Пётр Петрович растерялся и не знал, как вывернуться.
- Я говорю про Дурова.
- Ну, и я про неё.
- Про неё? Кто это "она"?
- Тьфу, чёрт! Опять спутал. Князь, чего ты меня сбиваешь? - рассердился Зарницкий.
- Помилуй, я и не думаю.
- Ну чего ты лезешь ко мне с этим Дуровым!
- Послушай, Пётр Петрович, этот Дуров - не Дуров, а Дурова?.. не мужчина, а женщина?
- Что ты ещё выдумал? - Зарницкий покраснел и опустил голову.
- Ты сам себя выдал, приятель!
- Я, я? - переспросил бедный Пётр Петрович.
- Да, ты. Проговорился, голубчик!
- Ну, ну, проговорился, что же из этого?
- Ничего особенного. Я и сам подозревал в этом молодом человеке женщину.
- Подозревал - и только? По нежному сложению он точно напоминал женщину, но по своему мужеству и геройству - твёрдого, закалённого в битвах воина. Да что! - и не одни мы с тобою, а вся армия, все приняли её за мужчину!
- Ну, были исключения. Твой денщик Щетина первый не хотел признать Дурову за Дурова.
- Да, братец, он оказался дальновиднее нас.
- Расскажи, пожалуйста, Пётр Петрович, как ты проник в эту тайну?

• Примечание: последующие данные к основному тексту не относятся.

(** C21: For well-formed operands of the same sign, a dividend of at most 127 digits and a
    divisor of at least two, / and % end, within 12193 turns, with the exact quotient and
    remainder, provided that none of their subtractions loses a borrow. *)
Theorem big_div_mod_long fuel x A :
  wf x → wf A → 2 ≤ len A → len x ≤ 127 → signal x = signal A → (long_fuel ≤ fuel)%nat →
  ((∀ n, div_lossless n x A = true) →
     ∃ y, op_div 32 fuel x A = Ok y ∧ wf y ∧ magnitude y = magnitude x / magnitude A ∧ signal y = 0) ∧
  ((∀ n, mod_lossless n x A = true) →
     ∃ r, op_mod 32 fuel x A = Ok r ∧ wf r ∧ magnitude r = magnitude x mod magnitude A ∧ signal r = signal x).
Proof.
  intros Wx WA HA Hx Hs Hf. unfold op_div, op_mod. rewrite (proj2 (Z.ltb_lt 1 (len A))) by lia. split; intros Hl.
  - by apply div_long_spec.
  - rewrite Hs. by apply mod_long_spec.
Qed.

Lemma big_div_mod_long_witness :
  let v := 5 + 6 * 2 ^ 32 + 70000 * 2 ^ 64 in
  let w := 3 + 20000 * 2 ^ 32 in
  (∃ y, op_div 32 long_fuel (of_digits 0 [5; 6; 70000]) (of_digits 0 [3; 20000]) = Ok y ∧ magnitude y = v / w) ∧
  ∃ r, op_mod 32 long_fuel (of_digits 0 [5; 6; 70000]) (of_digits 0 [3; 20000]) = Ok r ∧ magnitude r = v mod w.
Proof.
  destruct (big_div_mod_long long_fuel (of_digits 0 [5; 6; 70000]) (of_digits 0 [3; 20000])) as [Hd Hm].
  - wf_compute.
  - wf_compute.
  - done.
  - done.
  - done.
  - lia.
  - split.
    + destruct Hd as (y & E & _ & M & _); [intros [|[|[|[|[|[|n]]]]]]; vm_compute; reflexivity|].
      exists y. split; [exact E|]. rewrite M. vm_compute. reflexivity.
    + destruct Hm as (y & E & _ & M & _); [intros [|[|[|[|[|[|n]]]]]]; vm_compute; reflexivity|].
      exists y. split; [exact E|]. rewrite M. vm_compute. reflexivity.
Defined.

(** With different signs the subtrahend adds to the dividend: no quotient in 500
    turns. *)
Example div_signs_run_away : op_div 32 500 (of_digits 1 [5; 6; 7]) (of_digits 0 [3; 2]) = Err OutOfFuel.
Proof. by vm_compute. Qed.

Ведь Дурова так хорошо себя замаскировала.
И едва только полковник Зарницкий окончил свой рассказ, как ему удалось открыть, что храбрый молодой офицер не мужчина, - дверь в барак отворилась, и вошла Надежда Андреевна Дурова.
- Я не помешал? - спросила она, посматривая на растерявшихся друзей.
- Нисколько, нисколько, очень рады! - вставая и кланяясь, проговорил князь Гарин.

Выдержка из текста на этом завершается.